# Exercise objective
Repeat only the lines below from the one containing "Open snap f = Some (Some t)" through the one containing "unfold new_UnsortedWriter. rewrite", inclusive, exactly as written.

# Data supplied
Lemma Composited_adds_ok wd0 meta entries : ∀ w wd batches cur, composited_ok wd0 meta w wd batches cur →
  fits (concat batches ++ cur ++ entries) → (readings wd + length entries <= last_reading)%nat →
  ∃ w' wd' batches', Composited_adds snap compress_type_flag tmp_dir_and_prefix clock entries w wd = Some ((true, w'), wd') ∧
    composited_ok wd0 meta w' wd' batches' (last_batch limit cur entries) ∧
    concat batches' ++ last_batch limit cur entries = concat batches ++ cur ++ entries.
Proof.
  induction entries as [|e entries IH]; intros w wd batches cur Hw Hfit Hlt; cbn [Composited_adds last_batch].
  { exists w, wd, batches. rewrite app_nil_r in *. done. }
  rewrite cons_middle, !(assoc_L (++)) in Hfit. apply fits_app in Hfit as Hfit1.
  destruct Hfit1 as [Hfit1 _]. rewrite <- (assoc_L (++)) in Hfit1. apply fits_app in Hfit1 as [_ Hfit1]. cbn [length] in Hlt.
  destruct (Composited_Add_ok wd0 meta w wd batches cur e Hw Hfit1) as (w1 & wd1 & batches1 & cur1 & -> & Hw1 & Hr1 & Ec & Hcur); [lia|].
  cbn [mbind option_bind]. rewrite <- Hcur.
  assert (Eall : concat batches1 ++ cur1 ++ entries = concat batches ++ cur ++ e :: entries).
  { rewrite (assoc_L (++)), Ec, <- !(assoc_L (++)). done. }
  destruct (IH w1 wd1 batches1 cur1 Hw1) as (w2 & wd2 & batches2 & -> & Hw2 & E2); [|lia|].
  { rewrite Eall. by rewrite cons_middle, !(assoc_L (++)). }
  exists w2, wd2, batches2. split; [done|]. split; [done|]. by rewrite E2.
Qed.

Lemma DeleteTmpFiles_files ps wd p :
  files (DeleteTmpFiles ps wd) !! p = if decide (p ∈ ps) then None else files wd !! p.
Proof.
  unfold DeleteTmpFiles. revert wd. induction ps as [|q ps IH]; intros wd; cbn [foldl]; [done|].
  rewrite IH. cbn [remove_file files]. destruct (decide (p ∈ ps)); [by rewrite decide_True by (by right)|].
  destruct (decide (p = q)) as [->|].
  - by rewrite lookup_delete_eq, decide_True by left.
  - rewrite lookup_delete_ne, decide_False by (done || set_solver). done.
Qed.

Lemma DeleteTmpFiles_readings ps wd : readings (DeleteTmpFiles ps wd) = readings wd.
Proof. unfold DeleteTmpFiles. revert wd. induction ps as [|p ps IH]; intros wd; [done|]. cbn [foldl]. by rewrite IH. Qed.

Lemma add_metas_eq meta w : add_metas meta w =
  mkComposited (cw_option w) (cw_path w) (total_byte w) (curr_byte w) (batch_write_size w) (builder w) (paths w)
    (fold_left (λ m e, map_assign e.1 e.2 m) meta (cw_meta w)).
Proof.
  revert w. induction meta as [|e meta IH]; intros w; [by destruct w|]. unfold add_metas in *. cbn [fold_left]. by rewrite IH.
Qed.

(** Opening the temporary tables. *)
Lemma open_temps wd ls : ∀ r, (∀ i l, ls !! i = Some l → ∃ f, files wd !! temp (r + i) = Some f ∧ batch_file l f) →
  Forall (λ l, fits l ∧ l ≠ [] ∧ (length l < fuel)%nat) ls →
  ∃ ts, open_paths snap wd (temp <$> seq r (length ls)) = Some (Some <$> ts) ∧
    Forall2 (λ t l, holds t (stable_sort l) []) ts ls.
Proof.
  induction ls as [|l ls IH]; intros r Hf Hls; [by exists []; split; [done|constructor]|].
  apply Forall_cons in Hls as [(Hfit & Hne & Hfu) Hls]. cbn [seq length fmap list_fmap open_paths].
  destruct (Hf 0%nat l eq_refl) as (f & Ef & Hbf). rewrite Nat.add_0_r in Ef. unfold open_path. rewrite Ef.
  destruct (Single_write_holds snap Hsnap fuel _ l [] (tmp_acceptable l Hfit Hne) Hfu) as (f' & t & E & Et & Hh).
  unfold batch_file in Hbf. rewrite E in Hbf. injection Hbf as ->. rewrite Et. cbn [mbind option_bind].
  destruct (IH (S r)) as (ts & E1 & Hts); [|done|].
  { intros i l' Hi. destruct (Hf (S i) l' Hi) as (f2 & Ef2 & Hb2). exists f2. by rewrite Nat.add_succ_r in Ef2. }
  setoid_rewrite E1. exists (t :: ts). split; [done|]. by constructor.
Qed.

(** Copying what an iterator shows to the new table. *)
Lemma copy_loop_ok c meta l : good_compression c → 0 < block_size opt < 2 ^ 63 → ∀ m n u k chunks cur,
  iterates (T := MergedReader OnDisk) m l → (length l <= n)%nat → unsorted_ok c opt u meta k chunks cur → fits (k ++ l) →
  ∃ u' chunks' cur', copy_loop fuel n m u = Some (true, u') ∧ unsorted_ok c opt u' meta (k ++ l) chunks' cur'.
Proof.
  intros Hc Hbs m n u k chunks cur Hit. revert n u k chunks cur.
  induction Hit as [m Hv|m m' l Hv Enext Hit IH]; intros n u k chunks cur Hn Hu Hfit.
  { exists u, chunks, cur. rewrite app_nil_r. destruct n; cbn [copy_loop]; cbn in Hv; by rewrite Hv. }
  destruct n as [|n]; [cbn in Hn; lia|]. cbn [copy_loop]. cbn in Hv, Enext. rewrite Hv.
  rewrite cons_middle, (assoc_L (++)) in Hfit |- *. apply fits_app in Hfit as Hfit1. destruct Hfit1 as [Hfit1 _].
  destruct (Unsorted_Add_spec c Hc opt Hbs u meta k chunks cur (mg_key m, mg_value m) Hu Hfit1)
    as (u1 & chunks1 & cur1 & E & Hu1). cbn [fst snd] in E. rewrite E.
  rewrite Enext. cbn [mbind option_bind]. apply (IH n u1 _ chunks1 cur1); [cbn in Hn; lia|done|done].
Qed.

(** Merging the temporary tables into a new one. *)
Lemma merge_ok wd r ls meta :
  (∀ i l, ls !! i = Some l → ∃ f, files wd !! temp (r + i) = Some f ∧ batch_file l f) →
  Forall (.≠ []) ls → ls ≠ [] → fits (concat ls) → (length (concat ls) < fuel)%nat →
  known_codec (option_compress_type opt) → 0 < block_size opt < 2 ^ 63 → meta_ok (meta_map meta) →
  ∃ u ts sstable iter u' f u'' t l, new_UnsortedWriter snap opt = Some u ∧
    open_paths snap wd (temp <$> seq r (length ls)) = Some ts ∧
    merged_Open (λ _, None) false true ts = Some (true, sstable) ∧
    merged_Seek [] (Merged.tables sstable) = Some iter ∧ copy_loop fuel fuel iter u = Some (true, u') ∧
    Unsorted_Flush (fold_left (λ u e, Unsorted_AddMetaData e.1 e.2 u) meta u') = Some ((true, Some f), u'') ∧
    Open snap f = Some (Some t) ∧ l ≡ₚ concat ls ∧ holds t l (meta_map meta).
Proof.
  intros Hf Hne Hls Hfit Hfu Hct Hbsz Hmeta. destruct (codec_block snap Hsnap _ Hct) as (c & Eb & Hc & Hr).
  assert (Hall : Forall (λ l, fits l ∧ l ≠ [] ∧ (length l < fuel)%nat) ls).
  { clear - Hne Hfit Hfu. induction Hne as [|l ls Hl Hls IH]; [done|]. cbn in Hfit, Hfu. rewrite length_app in Hfu.
    apply fits_app in Hfit as [? ?]. constructor; [split_and!; [done|done|lia]|]. apply IH; [done|lia]. }
  destruct (open_temps wd ls r Hf Hall) as (ts & Eo & Hts).
  destruct (merged_open_plain (λ _, None) true ts) with (r := merged_Reset (T := OnDisk (C := C))) as (sstable & Em & Et); [|by left| |].
  { apply Forall_forall. intros t [i Hi]%list_elem_of_lookup. destruct (Forall2_lookup_l _ _ _ _ _ Hts Hi) as (l & _ & Hh).
    by exists (stable_sort l), []. }
  { intros Hnil. cbn in Hnil. rewrite Hnil in Hts. by apply Forall2_nil_inv_l in Hts. }
  cbn [merged_Reset Merged.tables app] in Et.
  destruct (merged_seek_shows ts (stable_sort <$> ls) []) as (iter & l & Es & Hit & Hsl & _ & Hl).
  { rewrite Forall2_fmap_r. eapply Forall2_impl; [exact Hts|]. by eexists. }
  specialize (Hl eq_refl). assert (Hp : l ≡ₚ concat ls).
  { rewrite Hl. clear. induction ls as [|l ls IH]; [done|]. cbn. by rewrite stable_sort_perm, IH. }
  apply (fits_perm _ l) in Hfit as Hfl; [|done]. rewrite <- Hp in Hfu.
  unfold new_UnsortedWriter. rewrite Eb, opens. cbn [mbind option_bind].
  destruct (copy_loop_ok c [] l Hc Hbsz iter fuel (mkUnsorted opt false true [] true (new_table (mkDataBlock c [] [] 0))) [] [] [])
    as (u1 & chunks1 & cur1 & Ec & Hu1); [done|lia| |done|].
  { by split. }
  apply (Unsorted_metas c opt meta) in Hu1.
  assert (Hlne : l ≠ []).
  { intros ->. apply Permutation_nil_l in Hp. destruct ls as [|l0 ls]; [done|]. apply Forall_cons in Hne as [? _]. by destruct l0. }
  destruct (Unsorted_Flush_spec c Hc opt Hbsz Hr _ _ _ _ _ Hu1) as (u2 & chunks & fi & tr & f & Ef & Htf & _); [done|done|exact Hmeta|].
  destruct (Open_ok c Hc _ _ _ _ _ _ f Htf snap) as (t & Eopen & Ht).
  eexists _, _, sstable, iter, u1, f, u2, t, l. split_and!; [done|exact Eo|exact Em|by rewrite Et|exact Ec|exact Ef|done|done|].
  exists c, (option_compress_type opt), chunks, fi, tr, f. by split_and!.
Qed.

(** Flushing a writer.  Without entries in the builder it fails; otherwise the
    table at the path has all the entries. *)
Lemma Composited_Flush_ok wd0 meta w wd batches cur : composited_ok wd0 meta w wd batches cur →
  known_codec (option_compress_type opt) → 0 < block_size opt < 2 ^ 63 → meta_ok (meta_map meta) →
  fits (concat batches ++ cur) → (length (concat batches ++ cur) < fuel)%nat →
  ∃ wd1, Composited_Flush (C := C) snap fuel w wd = Some (negb (bool_decide (cur = [])), DeleteTmpFiles (paths w) wd1) ∧
    (∀ p, p ≠ path → (∀ i, (i < last_reading)%nat → temp i ≠ p) → files wd1 !! p = files wd0 !! p) ∧
    readings wd1 = readings wd ∧
    if bool_decide (cur = []) then files wd1 !! path = files wd0 !! path
    else ∃ f r l, files wd1 !! path = Some f ∧ Open snap f = Some (Some r) ∧
      l ≡ₚ concat batches ++ cur ∧ holds r l (meta_map meta).
Proof.
  intros [Ho Hp' Hl Hm Hc (block & Hblock & Hb) Hps Hr He Hbs Hf Hot] Hct Hbsz Hmeta Hfit Hfu.
  unfold Composited_Flush. rewrite Hc. destruct (Z.leb_spec 0 (byte_size cur)); [|pose proof (byte_size_nonneg cur); lia].
  unfold flush_builder. rewrite Hb.
  assert (Elast : last (paths w) = Some (temp (readings wd0 + length batches))) by (rewrite Hps, seq_S, fmap_app, last_app; done).
  case_bool_decide as Ecur.
  - subst cur. cbn. rewrite Elast. cbn. exists wd. split_and!; try done; auto.
  - assert (Eall : concat (batches ++ [cur]) = concat batches ++ cur) by (rewrite concat_app; cbn; by rewrite app_nil_r).
    rewrite <- Eall in *. assert (Hfc : fits cur) by (rewrite Eall in Hfit; by apply fits_app in Hfit as [_ ?]).
    destruct (flush_batch block cur Hblock Hfc Ecur) as (f0 & b & -> & Hbf). cbn [mbind option_bind]. rewrite Elast.
    cbn [mbind option_bind set_file negb]. set (wd1 := mkWorld _ _).
    destruct (merge_ok wd1 (readings wd0) (batches ++ [cur]) meta)
      as (u & ts & sstable & iter & u' & f & u'' & t & l & Eu & Eo & Em & Es & Ec & Ef & Eopen & Hp & Hh); try done.
    { intros i l [Hi|[Hi Hli]]%lookup_app_Some.
      - destruct (Hf i l Hi) as (f' & Hf' & ?). exists f'. split; [|done]. apply lookup_lt_Some in Hi.
        cbn. rewrite lookup_insert_ne; [done|]. apply not_eq_sym, temps_apart; lia.
      - destruct (i - length batches)%nat eqn:Ei; [|done]. injection Hli as <-.
        replace i with (length batches) by lia. exists f0. split; [|done]. cbn. by rewrite lookup_insert_eq. }
    { apply Forall_app. by split; [|constructor]. }
    { by destruct batches. }
    rewrite length_app, Nat.add_1_r, <- Hps in Eo. rewrite Ho, Eu. cbn [mbind option_bind]. rewrite Eo. cbn [mbind option_bind].
    rewrite Em. cbn [mbind option_bind negb]. rewrite Es. cbn [mbind option_bind]. rewrite Ec. cbn [mbind option_bind negb].
    rewrite Hm, Ef, Hp'. cbn [mbind option_bind set_file wd1 files readings].
    eexists. split; [done|]. split_and!; [|done|].
    + intros p Hpp Hpt. cbn. rewrite !lookup_insert_ne; [by apply Hot|apply Hpt; lia|done].
    + exists f, t, l. cbn. by rewrite lookup_insert_eq.
Qed.

Lemma holds_scan r l meta : holds r l meta → ∃ st, Seek fuel [] r = Some st ∧ collect fuel st = Some l.
Proof.
  intros (c & ct & chunks & fi & tr & f & Hc & Hf & Hb & Hs & Hfu & Hne & Hr).
  destruct (Seek_sorted c Hc _ _ _ _ _ _ f Hf snap Hb r [] fuel Hs Hr Hfu) as (it & r2 & Es & Hsh & _).
  exists (it, r2). split; [done|]. rewrite from_key_nil in Hsh. eapply collect_ok; [done..|lia].
Qed.

Lemma new_CompositedWriter_ok wd : (readings wd < last_reading)%nat →
  ∃ w wd1, new_CompositedWriter snap compress_type_flag tmp_dir_and_prefix clock opt path limit wd = Some (w, wd1) ∧
    composited_ok wd [] w wd1 [] [] ∧ readings wd1 = S (readings wd).
Proof.
  intros Hlt. destruct tmp_codec as (block & Hb). unfold new_CompositedWriter, GetNewWriter. rewrite tmp_path_temp.
  cbn [mbind option_bind]. unfold new_SingleWriter. rewrite Hb. cbn [mbind option_bind].
  eexists _, _. split; [done|]. split; [|done].
  split; cbn; try done; try lia. by exists block.
Qed.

# Solution
    Open snap f = Some (Some t) ∧ l ≡ₚ concat ls ∧ holds t l (meta_map meta).
Proof.
  intros Hf Hne Hls Hfit Hfu Hct Hbsz Hmeta. destruct (codec_block snap Hsnap _ Hct) as (c & Eb & Hc & Hr).
  assert (Hall : Forall (λ l, fits l ∧ l ≠ [] ∧ (length l < fuel)%nat) ls).
  { clear - Hne Hfit Hfu. induction Hne as [|l ls Hl Hls IH]; [done|]. cbn in Hfit, Hfu. rewrite length_app in Hfu.
    apply fits_app in Hfit as [? ?]. constructor; [split_and!; [done|done|lia]|]. apply IH; [done|lia]. }
  destruct (open_temps wd ls r Hf Hall) as (ts & Eo & Hts).
  destruct (merged_open_plain (λ _, None) true ts) with (r := merged_Reset (T := OnDisk (C := C))) as (sstable & Em & Et); [|by left| |].
  { apply Forall_forall. intros t [i Hi]%list_elem_of_lookup. destruct (Forall2_lookup_l _ _ _ _ _ Hts Hi) as (l & _ & Hh).
    by exists (stable_sort l), []. }
  { intros Hnil. cbn in Hnil. rewrite Hnil in Hts. by apply Forall2_nil_inv_l in Hts. }
  cbn [merged_Reset Merged.tables app] in Et.
  destruct (merged_seek_shows ts (stable_sort <$> ls) []) as (iter & l & Es & Hit & Hsl & _ & Hl).
  { rewrite Forall2_fmap_r. eapply Forall2_impl; [exact Hts|]. by eexists. }
  specialize (Hl eq_refl). assert (Hp : l ≡ₚ concat ls).
  { rewrite Hl. clear. induction ls as [|l ls IH]; [done|]. cbn. by rewrite stable_sort_perm, IH. }
  apply (fits_perm _ l) in Hfit as Hfl; [|done]. rewrite <- Hp in Hfu.
  unfold new_UnsortedWriter. rewrite Eb, opens. cbn [mbind option_bind].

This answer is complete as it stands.